■ Work task
The required output is all lines below that contain the word "claims".

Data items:
Lemma deliver_accounts recipient cs p t :
  after (deliver unrepresentable d now recipient cs p)
    (fun p' t' => accounts (length cs) (candidateIDs cs) (13 * length cs + 17) p t p' t') t.
Proof.
  unfold deliver. eapply after_bind.
  { apply (wp_loop _ _ _ _ (fun rest acc t' => exists before n, cs = before ++ rest /\
      length before = length acc.1.1 + length acc.1.2 + n /\ acc.1.1 ⊆+ before /\
      accounts n [] (5 * length before) p t acc.2 t')).
    - intros c rest [[selected filtered] p1] t1 (before & n & -> & El & Hl & H1).
      cbn [fst snd] in *.
      assert (Elen : length (before ++ [c]) = S (length before)) by (rewrite length_app; cbn; lia).
      assert (Ecs : forall n' (acc : list EmailCandidate.t * list EmailCandidate.t * DispatchResult.t),
        length (before ++ [c]) = length acc.1.1 + length acc.1.2 + n' ->
        acc.1.1 ⊆+ before ++ [c] ->
        forall t3, accounts n' [] (5 * length (before ++ [c])) p t acc.2 t3 ->
        exists before' n, before ++ c :: rest = before' ++ rest /\
          length before' = length acc.1.1 + length acc.1.2 + n /\
          acc.1.1 ⊆+ before' /\ accounts n [] (5 * length before') p t acc.2 t3).
      { intros n' k' E1 E2 t3 E3. exists (before ++ [c]), n'. by rewrite <- app_assoc. }
      unfold filter_one. eapply after_bind with (Q1 := fun _ t' => accounts 0 [] 1 p1 t1 p1 t').
      { unfold should_email. destruct (EmailDispatcher.filter d);
          [|by apply plain_call|]; cbn; (eapply accounts_weaken; [apply accounts_refl|done..|lia]). }
      intros answer t2 H2. cbv beta in H2.
      assert (H3 : accounts n [] (5 * length (before ++ [c])) p t p1 t2).
      { eapply accounts_seq; [exact H1|exact H2|lia|]. rewrite Elen. lia. }
      destruct answer as [[]|err].
      + apply (Ecs n (selected ++ [c], filtered, p1)); cbn [fst snd];
          [rewrite Elen, length_app; cbn; lia|by apply submseteq_app|exact H3].
      + apply (Ecs n (selected, filtered ++ [c], p1)); cbn [fst snd];
          [rewrite Elen, length_app; cbn; lia|by apply submseteq_inserts_r|exact H3].
      + eapply after_bind; [apply retry_accounts|]. intros p2 t3 H4. cbv beta in H4.
        apply (Ecs (n + 1) (selected, filtered, p2)); cbn [fst snd];
          [lia|by apply submseteq_inserts_r|].
        rewrite Elen. eapply accounts_seq; [exact H1| |reflexivity|].
        * eapply accounts_seq; [exact H2|exact H4|reflexivity|reflexivity].
        * cbn. lia.
    - exists [], 0. split_and!; [done..|]. apply accounts_refl. }
  intros [[selected filtered] p1] t1 (before & n & -> & El & Hl & H1).
  rewrite app_nil_r in *. cbn [fst snd] in *.
  eapply after_bind; [apply skip_accounts|]. intros p2 t2 H2. cbv beta in H2.
  assert (Hrest : forall ids b p3 t3, accounts (length selected) ids b p2 t2 p3 t3 ->
    ids ⊆+ candidateIDs selected -> b <= 8 * length selected + 15 ->
    accounts (length before) (candidateIDs before) (13 * length before + 17) p t p3 t3).
  { intros ids b p3 t3 H3 Hids Hb.
    eapply accounts_trans; [eapply accounts_seq; [exact H1|exact H2|reflexivity|reflexivity]
                           |exact H3|lia| |lia].
    cbn. etrans; [exact Hids|]. by apply candidateIDs_submseteq. }
  destruct selected as [|c l]; [apply (Hrest [] 0); [apply accounts_refl|done|lia]|].
  set (selected := c :: l) in *. clearbody selected. clear c l.
  eapply after_bind; [by apply (plain_call _ p2)|]. intros [[address|]|err] t3 H3; cbv beta in H3.
  - eapply after_mono; [|apply send_selected_accounts]. intros p4 t4 H4.
    eapply Hrest; [eapply accounts_trans; [exact H3|exact H4|done|done|reflexivity]|done|lia].
  - eapply after_mono; [|apply skip_accounts]. intros p4 t4 H4. cbv beta in H4.
    eapply Hrest; [eapply accounts_seq; [exact H3|exact H4|done|reflexivity]
                  |apply submseteq_nil_l|lia].
  - eapply after_mono; [|apply retry_accounts]. intros p4 t4 H4. cbv beta in H4.
    eapply Hrest; [eapply accounts_seq; [exact H3|exact H4|done|reflexivity]
                  |apply submseteq_nil_l|lia].
Qed.

(** A loop over groups, every turn of which accounts for its group. *)
Lemma groups_accounts {K} `{Countable K} (key : EmailCandidate.t -> K)
    (f : K * list EmailCandidate.t -> DispatchResult.t -> prog Port DispatchResult.t) cs p t :
  (forall e p t, e.2 <> [] -> after (f e p) (fun p' t' =>
     accounts (length e.2) (candidateIDs e.2) (30 * length e.2) p t p' t') t) ->
  after (loop f (groups (filed key cs)) p)
    (fun p' t' => accounts (length cs) (candidateIDs cs) (30 * length cs) p t p' t') t.
Proof.
  intros Hf. destruct (groups_sizes key cs) as [E _].
  eapply after_mono; [|apply (loop_accounts f (fun e => length e.2) (fun e => 30 * length e.2)
    (fun e => candidateIDs e.2))].
  - intros p1 t1 H1. cbv beta in H1. eapply accounts_weaken; [exact H1|by rewrite E| |].
    + etrans; [|apply Permutation_submseteq, fmap_Permutation, (groups_join key cs)]. clear.
      induction (groups (filed key cs)) as [|[k g] l IH]; [done|]. cbn. rewrite fmap_app.
      by apply submseteq_app.
    + rewrite <- E. clear. induction (groups (filed key cs)) as [|[k g] l IH]; [done|].
      cbn [fmap list_fmap sum_list sum_list_with snd] in *. cbn in *. lia.
  - intros [k g] p1 t1 [_ Hg]%groups_elem. by apply Hf.
Qed.

Lemma dispatch_claimed_accounts cs t :
  after (dispatch_claimed unrepresentable d now cs)
    (fun p' t' => accounts (length cs) (candidateIDs cs) (30 * length cs + 2)
       (DispatchResult.zero <| DispatchResult.Claimed := length cs |>) t p' t') t.
Proof.
  unfold dispatch_claimed. rewrite sort_split. set (p := DispatchResult.zero <| _ := _ |>).
  set (old := filter (fun c => EmailCandidate.Status c = EmailStatusSending) cs).
  set (new := filter (fun c => EmailCandidate.Status c <> EmailStatusSending) cs).
  assert (Hperm : old ++ new ≡ₚ cs).
  { unfold old, new.
    apply (filter_app_complement (fun c => EmailCandidate.Status c = EmailStatusSending)). }
  assert (Hlen : length cs = length old + length new).
  { by rewrite <- (Permutation_length Hperm), length_app. }
  eapply after_bind.
  { apply (groups_accounts EmailCandidate.BatchID (fun e p => resolveDoubt unrepresentable d now e.2 p) old).
    intros e p1 t1 He. eapply after_mono; [|apply resolveDoubt_accounts].
    intros p2 t2 H2. eapply accounts_weaken; [exact H2|done|done|]. destruct e.2; [done|cbn; lia]. }
  intros p1 t1 H1. cbv beta in H1. eapply after_bind.
  { apply (groups_accounts (fun c => Notification.Recipient (EmailCandidate.Notification_ c))
      (fun e p => deliver unrepresentable d now e.1 e.2 p) new).
    intros e p2 t2 He. eapply after_mono; [|apply deliver_accounts].
    intros p3 t3 H3. eapply accounts_weaken; [exact H3|done|done|]. destruct e.2; [done|cbn; lia]. }
  intros p2 t2 H2. cbv beta in H2.
  assert (H12 : accounts (length cs) (candidateIDs cs) (30 * length cs) p t p2 t2).
  { eapply accounts_trans; [exact H1|exact H2|lia| |lia].
    unfold candidateIDs. rewrite <- fmap_app. by rewrite Hperm. }
  assert (Hpurged : forall n t, accounts 0 [] 0 p2 t (p2 <| DispatchResult.Purged := n |>) t).
  { intros n t'. by apply counted. }
  eapply after_bind; [by apply (plain_call _ p2)|]. intros [purged [u|err]] t3 H3; cbv beta in H3.
  - eapply accounts_trans; [exact H12| |by rewrite Nat.add_0_r|by rewrite app_nil_r|].
    + eapply accounts_seq; [exact H3|apply Hpurged|done|reflexivity].
    + lia.
  - set (p3 := p2 <| DispatchResult.Purged := purged |>).
    eapply after_bind; [by apply (plain_call _ p3)|]. intros v t4 H4. cbv beta in H4.
    eapply accounts_trans; [exact H12| |by rewrite Nat.add_0_r|by rewrite app_nil_r|].
    + eapply accounts_seq; [exact H3| |done|reflexivity].
      eapply accounts_seq; [apply Hpurged|exact H4|done|reflexivity].
    + lia.
Qed.
End pass.

(** ** The wait before a retry *)

Lemma doubled_min n ceiling wait :
  (0 < wait)%Z -> (ceiling <= 2 ^ 62)%Z ->
  Z.min (doubled n ceiling wait) ceiling = Z.min (wait * 2 ^ Z.of_nat n) ceiling.
Proof.
  intros Hw Hc. revert wait Hw. induction n as [|n IH]; intros wait Hw; cbn [doubled].
  { f_equal. cbn. lia. }
  rewrite Nat2Z.inj_succ, Z.pow_succ_r by lia. case_decide as H.
  - rewrite wrap64_small by (unfold max_int64; lia). rewrite IH by lia. f_equal. lia.
  - assert (1 <= 2 ^ Z.of_nat n)%Z by (apply (Z.pow_le_mono_r 2 0); lia).
    rewrite !Z.min_r; [done|nia|lia].
Qed.

(** A ceiling beyond half the range of a duration makes the doubling overflow, and
    the retry due at once. *)
Lemma doubling_overflows :
  base_delay (defaultDispatcher <| EmailDispatcher.backoff := (2 ^ 62)%Z |>
                <| EmailDispatcher.ceiling := max_int64 |>) 2 = (- 2 ^ 63)%Z.
Proof. reflexivity. Qed.

(** * Properties *)

(** Whatever its ports answer, a pass comes to its end within thirty calls per
    notification claimed and four more, and a tally of what it claimed can be kept
    along it: what it counts under its outcomes, with what it released to the next
    pass and what it withheld because it could not record that it was sending it,
    adds up to what it claimed.  A notification released because its message was
    full is in no counter, and one whose lost record is counted as lost is also
    counted under what became of it, so the counters alone do not add up.
    The messages handed to the mailer cover claimed notifications only, each in
    one message at most; the messages accepted, and the notifications they cover,
    are those it counts as sent. *)
Theorem dispatch_accounts unrepresentable d :
  after (Dispatch_ unrepresentable d) (fun answer t =>
    match answer with
    | Err _ => claims t = [] /\ messages t = [] /\ calls t = 2
    | Ok p =>
        DispatchResult.Claimed p = length (claims t) /\
        outcomes p + released t + withheld t = length (claims t) /\
        calls t <= 30 * length (claims t) + 4 /\
        covered (messages t) ⊆+ candidateIDs (claims t) /\
        DispatchResult.Messages p = length (accepted (messages t)) /\
        DispatchResult.Sent p = length (covered (accepted (messages t)))
    end) Tally.zero.
Proof.
  unfold Dispatch_. eapply after_bind; [apply after_call; intros x t' Ht; exact Ht|].
  intros now t1 ->. eapply after_bind; [apply after_call; intros x t' Ht; exact Ht|].
  intros [cs|err] t2 ->; [|done]. cbn [app].
  eapply after_bind; [apply dispatch_claimed_accounts|].
  intros p t3 [T C L B (new & M & I & K & S)]. cbn in M, L.
  unfold after. cbn [wp]. rewrite L, M.
  split_and!; [exact C|exact T|cbn in B; lia|exact I|exact K|exact S].
Qed.

(** The wait before the retry after a number of attempts, its jitter aside, is
    exactly the back-off doubled for each earlier attempt and capped at the
    ceiling, for ceilings up to 2^62 nanoseconds. *)
Theorem email_backoff_exact d attempts :
  (0 < EmailDispatcher.backoff d <= EmailDispatcher.ceiling d)%Z ->
  (EmailDispatcher.ceiling d <= 2 ^ 62)%Z ->
  base_delay d attempts =
    Z.min (EmailDispatcher.backoff d * 2 ^ Z.of_nat (attempts - 1)) (EmailDispatcher.ceiling d) /\
  (EmailDispatcher.backoff d <= base_delay d attempts <= EmailDispatcher.ceiling d)%Z.
Proof.
  intros Hb Hc. unfold base_delay. rewrite doubled_min by lia. split; [done|].
  assert (1 <= 2 ^ Z.of_nat (attempts - 1))%Z by (apply (Z.pow_le_mono_r 2 0); lia).
  split; [apply Z.min_glb; [nia|lia]|apply Z.le_min_r].
Qed.

(** * At concrete inputs *)

From S2P Require Import NotifyStoreFacts NotifyInvariant NotifyEmailOnce NotifyExamples.
Import MemoryStore World.

(** Three notifications, active: two for ann, one for bob. *)
Definition published : MemoryStore.t :=
  Service.store (performs digest render parse [OpPublish 5000000 offers] begin).

Lemma published_ok : StoreOk published.
Proof.
  destruct (performs_keep digest render parse [OpPublish 5000000 offers] begin [] begin_ok)
    as (u & _ & H & _).
  apply (world_store _ _ H).
Qed.

Definition postman : EmailDispatcher.t := defaultDispatcher <| EmailDispatcher.owner := "post" |>.

(** Five minutes and a little after the notifications were created. *)
Definition noon : Time := (DefaultEmailGraceDelay + 6000000)%Z.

■ Result
    | Err _ => claims t = [] /\ messages t = [] /\ calls t = 2
        DispatchResult.Claimed p = length (claims t) /\
        outcomes p + released t + withheld t = length (claims t) /\
        calls t <= 30 * length (claims t) + 4 /\
        covered (messages t) ⊆+ candidateIDs (claims t) /\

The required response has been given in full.